The report said the congressional budget process has left Secret Service directors guessing how much more they might be able to squeeze out of appropriators each year and building their plans around that — without looking at “how much the mission, done right, actually costs.”

It said the Secret Service likely needs a funding bump, and that its handling of its budgetary process has led to fewer and fewer hours for training.

The average special agent on the President’s protective detail received just 42 hours of training in 2013, while its Uniformed Division officers got an average of just about 25 minutes of training each, the report said.

“Providing more time for training requires increased staffing, but the Secret Service needs more agents and officers even beyond the levels required to allow for in-service training,” the report said. “The President and other protectees cannot receive the best possible protection when agents and officers are deployed for longer and longer hours with fewer and fewer days off.”

The White House also needs a new fence, the panel said. It recommended that the 7.5-foot fence be at least four or five feet taller, without horizontal bars that make for easy hand and footholds and with its top curved outward.

“Any of these adjustments, the panel is certain, can be made without diminishing the aesthetic beauty or historic character of the White House grounds,” the report said.

More important, the panel said, is the Secret Service’s leadership. It recommended that the director “come from outside the service” who is “removed from organizational traditions and personal relationships” can make the kind of top-to-bottom overhaul of the group that the panel said is necessary.

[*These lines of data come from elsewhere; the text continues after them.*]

Definition BReactor_Quit (code : Z) : op unit :=
  modify (λ r, r <| exiting := true |> <| exit_code := code |>).

(** [handlers]: what the jobs that are run do. *)
Fixpoint BReactor_Synchronize (ref : nat) (handlers : list (op unit)) : op (option Z) :=
  r ← get_st;
  if exiting r then mret (Some 0) else
  ASSERT (BPendingGroup_HasJobs (pending_jobs r));;
  if bool_decide (BPendingGroup_PeekJob (pending_jobs r) = Some ref) then mret (Some 1) else
  match handlers with
  | [] => mret None
  | h :: handlers => dispatch_job;; h;; BReactor_Synchronize ref handlers
  end.
End code.
Arguments BReactor : clear implicits.
Arguments turn : clear implicits.
End BReactorCode.

(** * The invariant *)
Module BReactorFacts.
Import BReactorCode BPendingFacts.

#[export] Instance compare_timers_ok : Comparator (λ _, True) compare_timers := compare_pairs_comparator.

Definition in_state (m : gmap positive BSmallTimer) (s : Z) (p : positive) : Prop :=
  ∃ t, m !! p = Some t ∧ state t = s.

Lemma states_differ : TIMER_STATE_RUNNING ≠ TIMER_STATE_INACTIVE ∧ TIMER_STATE_EXPIRED ≠ TIMER_STATE_INACTIVE ∧
  TIMER_STATE_RUNNING ≠ TIMER_STATE_EXPIRED.
Proof. unfold TIMER_STATE_RUNNING, TIMER_STATE_INACTIVE, TIMER_STATE_EXPIRED. lia. Qed.

Lemma in_state_insert m s p t q : in_state (<[p := t]> m) s q ↔ (q = p ∧ state t = s) ∨ (q ≠ p ∧ in_state m s q).
Proof.
  unfold in_state. destruct (decide (q = p)) as [->|].
  - rewrite lookup_insert_eq. naive_solver.
  - rewrite lookup_insert_ne by done. naive_solver.
Qed.
Lemma in_state_eq m p t s : m !! p = Some t → in_state m s p ↔ state t = s.
Proof. unfold in_state. naive_solver. Qed.
Lemma in_state_disjoint m s s' p : in_state m s p → in_state m s' p → s = s'.
Proof. unfold in_state. naive_solver. Qed.

Lemma elem_of_list_remove p q l : q ∈ list_remove p l ↔ q ≠ p ∧ q ∈ l.
Proof. unfold list_remove. by rewrite list_elem_of_filter. Qed.
Lemma list_remove_head p l : NoDup (p :: l) → list_remove p (p :: l) = l.
Proof.
  intros [Hn _]%NoDup_cons. unfold list_remove. rewrite filter_cons_False by tauto. by apply filter_absent.
Qed.

(** An [int64_t]. *)
Definition is_time (t : Z) : Prop := INT64_MIN ≤ t ≤ INT64_MAX.
Lemma btime_add_spec t1 t2 : is_time t1 → is_time t2 →
  btime_add t1 t2 = Z.max INT64_MIN (Z.min INT64_MAX (t1 + t2)).
Proof.
  unfold is_time, btime_add, add_int64_overflows, INT64_MIN, INT64_MAX. intros.
  destruct (Z.ltb_spec t1 0), (Z.ltb_spec t2 0); cbn [xorb]; [|cbn [negb Z.eqb]; lia..|].
  - destruct (Z.ltb_spec t1 (-9223372036854775808 - t2)); cbn [Z.b2z];
      [change (- (1) =? 0) with false; change (0 <? - (1)) with false|change (- 0 =? 0) with true]; cbn [negb]; lia.
  - destruct (Z.ltb_spec (9223372036854775807 - t2) t1); cbn [Z.b2z];
      [change (1 =? 0) with false; change (0 <? 1) with true|change (0 =? 0) with true]; cbn [negb]; lia.
Qed.
Lemma btime_add_time t1 t2 : is_time t1 → is_time t2 → is_time (btime_add t1 t2).
Proof. intros. rewrite btime_add_spec by done. unfold is_time, INT64_MIN, INT64_MAX. lia. Qed.

(** The saturating debug counter counts [n] objects. *)
Definition counts (c : Z) (n : nat) : Prop := 0 ≤ c ≤ INT_MAX ∧ (c ≠ INT_MAX → c = Z.of_nat n).
Lemma counter_increment_ok c n : counts c n → ∃ c', counter_increment c = Some c' ∧ counts c' (S n).
Proof.
  intros [Hc Hn]. unfold counter_increment, counts. rewrite (proj2 (Z.leb_le _ _)) by lia.
  destruct (Z.eqb_spec c INT_MAX); cbn [negb]; eexists; (split; [done|]); lia.
Qed.
Lemma counter_decrement_ok c n : counts c (S n) → ∃ c', counter_decrement c = Some c' ∧ counts c' n.
Proof.
  intros [Hc Hn]. unfold counter_decrement, counts, INT_MAX in *.
  assert (0 < c) as Hpos by (destruct (decide (c = 2147483647)) as [->|Hne]; [lia|rewrite Hn by done; lia]).
  rewrite (proj2 (Z.ltb_lt _ _)) by done.
  destruct (Z.eqb_spec c 2147483647); cbn [negb]; eexists; (split; [done|]); lia.
Qed.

The panel said it heard from both the 50 Secret Service members and 120 outside officials it interviewed that the service is too “insular” today.

“From agents to officers to supervisors, we heard a common desire: More resources would help, but what we really need is leadership,” the report said.

Homeland Security Secretary Jeh Johnson had tapped the panel to conduct a broad review of the Secret Service after a Sept. 19 incident in which a man climbed the fence, ran across the north lawn and ran into the White House before agents stopped him.

The review was conducted by Tom Perrelli, a former associate attorney general; Mark Filip, a former deputy attorney general; Danielle Gray, a former cabinet affairs secretary; and Joseph Hagin, the former White House deputy chief of staff for operations.

Johnson called the panel’s recommendations — detailed in an executive summary made public on Thursday — “astute, thorough and fair.”

“It is now up to the leadership of the Secret Service and the Department of Homeland Security to ensure that all the recommendations are carefully considered,” Johnson said in a statement.

“In fact, some of the panel’s recommendations are similar to others made in past agency reviews, many of which were never implemented,” he said. “This time must be different.”